**DATA TO PROCESS**
—————

(** X11. A module loads exactly when GIT_REPO_PATH, BRANCH_NAME,
    SRC_FOLDER and TOKEN are all set and none is empty, and it then
    holds the values of the environment: so [app.js] and [server.js]
    start on the same environments, and no loaded module has an empty
    secret, branch, folder or working-copy path. *)
Theorem load_iff_all_set (tmpdir : string) (e : gmap string string) :
  (forall m : App.Consts,
      App.load tmpdir e = Some m
      <-> (exists g, e !! "GIT_REPO_PATH" = Some g ∧ g ≠ "")
          ∧ e !! "BRANCH_NAME" = Some (App.BRANCH_NAME m)
          ∧ App.BRANCH_NAME m ≠ ""
          ∧ e !! "SRC_FOLDER" = Some (App.SRC_FOLDER m)
          ∧ App.SRC_FOLDER m ≠ ""
          ∧ e !! "TOKEN" = Some (App.TOKEN m) ∧ App.TOKEN m ≠ ""
          ∧ App.tempFolder m = tmpdir)
  ∧
  (forall m : Server.Consts,
      Server.load e = Some m
      <-> e !! "GIT_REPO_PATH" = Some (Server.GIT_REPO_PATH m)
          ∧ Server.GIT_REPO_PATH m ≠ ""
          ∧ e !! "BRANCH_NAME" = Some (Server.BRANCH_NAME m)
          ∧ Server.BRANCH_NAME m ≠ ""
          ∧ e !! "SRC_FOLDER" = Some (Server.SRC_FOLDER m)
          ∧ Server.SRC_FOLDER m ≠ ""
          ∧ e !! "TOKEN" = Some (Server.TOKEN m) ∧ Server.TOKEN m ≠ "")
  ∧
  ((exists m, App.load tmpdir e = Some m)
   <-> (exists m, Server.load e = Some m)).
Proof.
  assert (Happ : forall m : App.Consts,
      App.load tmpdir e = Some m
      <-> (exists g, e !! "GIT_REPO_PATH" = Some g ∧ g ≠ "")
          ∧ e !! "BRANCH_NAME" = Some (App.BRANCH_NAME m)
          ∧ App.BRANCH_NAME m ≠ ""
          ∧ e !! "SRC_FOLDER" = Some (App.SRC_FOLDER m)
          ∧ App.SRC_FOLDER m ≠ ""
          ∧ e !! "TOKEN" = Some (App.TOKEN m) ∧ App.TOKEN m ≠ ""
          ∧ App.tempFolder m = tmpdir).
  { intros m. unfold App.load, App.requiredEnvVars. cbn [List.filter]. split.
    - destruct (JS.truthy (e !! "GIT_REPO_PATH")) eqn:Hg; cbn; try discriminate.
      destruct (JS.truthy (e !! "BRANCH_NAME")) eqn:Hb; cbn; try discriminate.
      destruct (JS.truthy (e !! "SRC_FOLDER")) eqn:Hs; cbn; try discriminate.
      destruct (JS.truthy (e !! "TOKEN")) eqn:Ht; cbn; try discriminate.
      apply truthy_Some in Hg as (g & Hg & Hgne).
      apply truthy_Some in Hb as (b & Hb & Hbne).
      apply truthy_Some in Hs as (s & Hs & Hsne).
      apply truthy_Some in Ht as (t & Ht & Htne).
      rewrite Hb, Hs, Ht. intros [= <-]. cbn. eauto 10.
    - intros ((g & Hg & Hgne) & Hb & Hbne & Hs & Hsne & Ht & Htne & Htmp).
      rewrite Hg, Hb, Hs, Ht.
      rewrite !truthy_nonempty by assumption. cbn.
      destruct m; cbn in *; subst; reflexivity. }
  assert (Hsrv : forall m : Server.Consts,
      Server.load e = Some m
      <-> e !! "GIT_REPO_PATH" = Some (Server.GIT_REPO_PATH m)
          ∧ Server.GIT_REPO_PATH m ≠ ""
          ∧ e !! "BRANCH_NAME" = Some (Server.BRANCH_NAME m)
          ∧ Server.BRANCH_NAME m ≠ ""
          ∧ e !! "SRC_FOLDER" = Some (Server.SRC_FOLDER m)
          ∧ Server.SRC_FOLDER m ≠ ""
          ∧ e !! "TOKEN" = Some (Server.TOKEN m) ∧ Server.TOKEN m ≠ "").
  { intros m. unfold Server.load. split.
    - destruct (JS.truthy (e !! "GIT_REPO_PATH")) eqn:Hg; cbn; try discriminate.
      destruct (JS.truthy (e !! "BRANCH_NAME")) eqn:Hb; cbn; try discriminate.
      destruct (JS.truthy (e !! "SRC_FOLDER")) eqn:Hs; cbn; try discriminate.
      destruct (JS.truthy (e !! "TOKEN")) eqn:Ht; cbn; try discriminate.
      apply truthy_Some in Hg as (g & Hg & Hgne).
      apply truthy_Some in Hb as (b & Hb & Hbne).
      apply truthy_Some in Hs as (s & Hs & Hsne).
      apply truthy_Some in Ht as (t & Ht & Htne).
      rewrite Hg, Hb, Hs, Ht. intros [= <-]. cbn. auto 10.
    - intros (Hg & Hgne & Hb & Hbne & Hs & Hsne & Ht & Htne).
      rewrite Hg, Hb, Hs, Ht.
      rewrite !truthy_nonempty by assumption. cbn.
      destruct m; reflexivity. }
  split; [exact Happ|]. split; [exact Hsrv|]. split.
  - intros [m Hm]. apply Happ in Hm
      as ((g & Hg & Hgne) & Hb & Hbne & Hs & Hsne & Ht & Htne & _).
    exists {| Server.GIT_REPO_PATH := g;
              Server.BRANCH_NAME := App.BRANCH_NAME m;
              Server.SRC_FOLDER := App.SRC_FOLDER m;
              Server.TOKEN := App.TOKEN m |}.
    apply Hsrv. cbn. auto 10.
  - intros [m Hm]. apply Hsrv in Hm
      as (Hg & Hgne & Hb & Hbne & Hs & Hsne & Ht & Htne).
    exists {| App.tempFolder := tmpdir;
              App.BRANCH_NAME := Server.BRANCH_NAME m;
              App.SRC_FOLDER := Server.SRC_FOLDER m;
              App.TOKEN := Server.TOKEN m |}.
    apply Happ. cbn. eauto 10.
Qed.

(** X12. [app.js] exits, with code 1, exactly when the list of missing
    variables is not empty; the line it writes is "Missing required
    environment variables: " followed by that list, joined by ", "; and
    a name is on the list exactly when it is one of the four required
    ones and the variable is unset or empty. *)
Theorem exit_names_the_missing (tmpdir : string) (e : gmap string string) :
  match Startup.app_main tmpdir e with
  | Startup.Exited code message =>
      code = 1 ∧ Startup.missingEnvVars e ≠ []
      ∧ message = "Missing required environment variables: "
                  ++ String.concat ", " (Startup.missingEnvVars e)
  | Startup.Running m _ =>
      Startup.missingEnvVars e = [] ∧ App.load tmpdir e = Some m
  end
  ∧ forall key,
      In key (Startup.missingEnvVars e)
      <-> In key App.requiredEnvVars ∧ (e !! key = None ∨ e !! key = Some "").
Proof.
  split.
  - unfold Startup.app_main.
    destruct (App.load tmpdir e) as [m|] eqn:Hload.
    + split; [|reflexivity].
      revert Hload.
      unfold Startup.missingEnvVars, App.load, App.requiredEnvVars.
      cbn [List.filter].
      destruct (JS.truthy (e !! "GIT_REPO_PATH")),
               (JS.truthy (e !! "BRANCH_NAME")),
               (JS.truthy (e !! "SRC_FOLDER")),
               (JS.truthy (e !! "TOKEN")); cbn; (reflexivity || discriminate).
    + split; [reflexivity|]. split; [|reflexivity].
      revert Hload.
      unfold Startup.missingEnvVars, App.load, App.requiredEnvVars.
      cbn [List.filter].
      destruct (JS.truthy (e !! "GIT_REPO_PATH")) eqn:Hg,
               (JS.truthy (e !! "BRANCH_NAME")) eqn:Hb,
               (JS.truthy (e !! "SRC_FOLDER")) eqn:Hs,
               (JS.truthy (e !! "TOKEN")) eqn:Ht; cbn; try discriminate.
      apply truthy_Some in Hb as (b & -> & _).
      apply truthy_Some in Hs as (s & -> & _).
      apply truthy_Some in Ht as (t & -> & _). discriminate.
  - intros key. unfold Startup.missingEnvVars. rewrite filter_In.
    split; intros [Hin Hv]; (split; [exact Hin|]).
    + destruct (e !! key) as [[|? ?]|]; cbn in Hv; auto; discriminate.
    + destruct Hv as [-> | ->]; reflexivity.
Qed.

(** X13. The module [app.js] listens exactly when NODE_ENV is not
    [test]; the persistent [server.js] always listens once loaded.  The
    address is never empty: an unset or empty HOST gives [127.0.0.1], an
    unset or empty PORT gives the number 3000, any other value is taken
    as it is. *)
Theorem listening_and_defaults (tmpdir : string) (e : gmap string string) :
  (forall m l,
      Startup.app_main tmpdir e = Startup.Running m l ->
      (l = None <-> e !! "NODE_ENV" = Some "test")
      ∧ (e !! "NODE_ENV" ≠ Some "test" ->
         l = Some {| Startup.on_port := Startup.port e;
                     Startup.on_host := Startup.host e |}))
  ∧
  (forall m l,
      Startup.server_main e = Startup.Running m l ->
      l = Some {| Startup.on_port := Startup.port e;
                  Startup.on_host := Startup.host e |})
  ∧ Startup.host e ≠ ""
  ∧ Startup.port e ≠ Startup.PortText ""
  ∧ (e !! "HOST" = None ∨ e !! "HOST" = Some "" ->
     Startup.host e = "127.0.0.1")
  ∧ (e !! "PORT" = None ∨ e !! "PORT" = Some "" ->
     Startup.port e = Startup.PortNumber 3000)
  ∧ (forall s, s ≠ "" -> e !! "HOST" = Some s -> Startup.host e = s)
  ∧ (forall s, s ≠ "" -> e !! "PORT" = Some s ->
               Startup.port e = Startup.PortText s).
Proof.
  split; [|split; [|split; [|split; [|split; [|split; [|split]]]]]].
  - intros m l. unfold Startup.app_main.
    destruct (App.load tmpdir e); [|discriminate].
    intros [= _ <-]. destruct (e !! "NODE_ENV") as [v|]; cbn.
    + destruct (String.eqb_spec v "test") as [->|Hne]; cbn.
      * split; [tauto | congruence].
      * split; [split; [discriminate | congruence] | reflexivity].
    + split; [split; discriminate | reflexivity].
  - intros m l. unfold Startup.server_main.
    destruct (Server.load e); [|discriminate]. now intros [= _ <-].
  - unfold Startup.host. destruct (e !! "HOST") as [[|c s]|]; cbn; discriminate.
  - unfold Startup.port. destruct (e !! "PORT") as [[|c s]|]; cbn; discriminate.
  - unfold Startup.host. intros [-> | ->]; reflexivity.
  - unfold Startup.port. intros [-> | ->]; reflexivity.
  - intros s Hne Hs. unfold Startup.host. rewrite Hs.
    now rewrite truthy_nonempty.
  - intros s Hne Hs. unfold Startup.port. rewrite Hs.
    now rewrite truthy_nonempty.
Qed.

(** ** The string tests of the handlers *)

Lemma startsWith_iff (s prefix : string) :
  JS.startsWith s prefix = true <-> exists post, s = prefix ++ post.
Proof.
  revert s. induction prefix as [|a prefix IH]; intros s; cbn.
  - split; [intros _; exists s; reflexivity | reflexivity].
  - destruct s as [|b s].
    + split; [discriminate | intros [post Hp]; discriminate Hp].
    + rewrite andb_true_iff, IH. split.
      * intros [Hab [post ->]]. apply Ascii.eqb_eq in Hab as ->.
        exists post. reflexivity.
      * intros [post [= -> ->]]. split; [apply Ascii.eqb_refl | eauto].
Qed.

(** X14. The test made on the status text, [includes], holds exactly
    when the phrase occurs somewhere in the text, whatever comes before
    and after it. *)
Theorem includes_iff_occurs (hay needle : string) :
  JS.includes hay needle = true
  <-> exists pre post, hay = pre ++ needle ++ post.
Proof.
  induction hay as [|c hay IH]; cbn [JS.includes].
  - rewrite orb_false_r, startsWith_iff. split.
    + intros [post Hp]. exists "", post. exact Hp.
    + intros (pre & post & Hp). destruct pre; cbn in Hp; [eauto|discriminate].
  - rewrite orb_true_iff, startsWith_iff, IH. split.
    + intros [[post Hp] | (pre & post & ->)].
      * exists "", post. exact Hp.
      * exists (String c pre), post. reflexivity.
    + intros (pre & post & Hp). destruct pre as [|c' pre]; cbn in Hp.
      * left. eauto.
      * right. injection Hp as _ ->. eauto.
Qed.

Lemma append_cons (c : ascii) (a b : string) :
  String c a ++ b = String c (a ++ b).
Proof. reflexivity. Qed.

Lemma trimStart_white (ws s : string) :
  all_white ws = true -> JS.trimStart (ws ++ s) = JS.trimStart s.
Proof.
  induction ws as [|c ws IH]; cbn; [reflexivity|].
  intros [Hc Hws]%andb_true_iff. rewrite append_cons. cbn.
  rewrite Hc. auto.
Qed.

Lemma trimStart_all_white (ws : string) :
  all_white ws = true -> JS.trimStart ws = "".
Proof.
  induction ws as [|c ws IH]; cbn; [reflexivity|].
  intros [Hc Hws]%andb_true_iff. rewrite Hc. auto.
Qed.

Lemma trimEnd_white (ws : string) : all_white ws = true -> JS.trimEnd ws = "".
Proof.
  induction ws as [|c ws IH]; cbn; [reflexivity|].
  intros [Hc Hws]%andb_true_iff. rewrite IH by assumption. now rewrite Hc.
Qed.

Lemma trimEnd_core (core ws : string) :
  no_white core = true -> all_white ws = true ->
  JS.trimEnd (core ++ ws) = core.
Proof.
  intros Hcore Hws. induction core as [|c core IH]; cbn.
  - now apply trimEnd_white.
  - cbn in Hcore. apply andb_true_iff in Hcore as [Hc Hcore].
    rewrite append_cons. cbn.
    rewrite IH by assumption. destruct core; [|reflexivity].
    apply negb_true_iff in Hc. now rewrite Hc.
Qed.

—————

**EXERCISE**
From the records above, quote only the lines running from the line with "Startup.host e = s)" to the line with "congruence] | reflexivity].", both lines included.

**SOLUTION FOR THIS EXERCISE**
  ∧ (forall s, s ≠ "" -> e !! "HOST" = Some s -> Startup.host e = s)
  ∧ (forall s, s ≠ "" -> e !! "PORT" = Some s ->
               Startup.port e = Startup.PortText s).
Proof.
  split; [|split; [|split; [|split; [|split; [|split; [|split]]]]]].
  - intros m l. unfold Startup.app_main.
    destruct (App.load tmpdir e); [|discriminate].
    intros [= _ <-]. destruct (e !! "NODE_ENV") as [v|]; cbn.
    + destruct (String.eqb_spec v "test") as [->|Hne]; cbn.
      * split; [tauto | congruence].
      * split; [split; [discriminate | congruence] | reflexivity].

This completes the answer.